Try it: Only a number is required: the count of lines in the material below that contain "false".

Record excerpts:
(* ===== verification/NetworkManagerSpec.v ===== *)
(** * The threads of the network manager

    The invariant of the concurrent system, its safety, its shutdown, and the way of an
    exception from a subscription thread to the main thread. *)

From S2P Require Import Prelude Float64 BaseExceptions PortID Format Variables PropertyTree.
From S2P Require Import ChannelMapping ApplicationContext Event EventDispatcher.
From S2P Require Import ASN1Commons ASN1Publisher ASN1Subscriber ASN1SubscriberSpec ASN1Spec.
From S2P Require Import ConcurrentSubscriber CompactASN1Clients CompactASN1ClientsSpec NetworkManager.

#[local] Arguments Nat.ltb : simpl never.
#[local] Arguments Nat.eqb : simpl never.

(** ** Who holds which mutex *)

Definition main_holds (pc : main_pc) (i : nat) : bool :=
  match pc with MInitLocked k | MStarted k | MTermLocked k => (k =? i)%nat | _ => false end.

Definition main_holds_mail (pc : main_pc) : bool :=
  match pc with MHasLocked | MTakeLocked => true | _ => false end.

Section Holds.
Context {I : Type}.

Definition thread_holds (t : thread_pc I) : bool :=
  match t with AskLocked _ | CatchLocked _ | Handling _ | Reported | ResetLocked => true | _ => false end.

Completed exercise: 3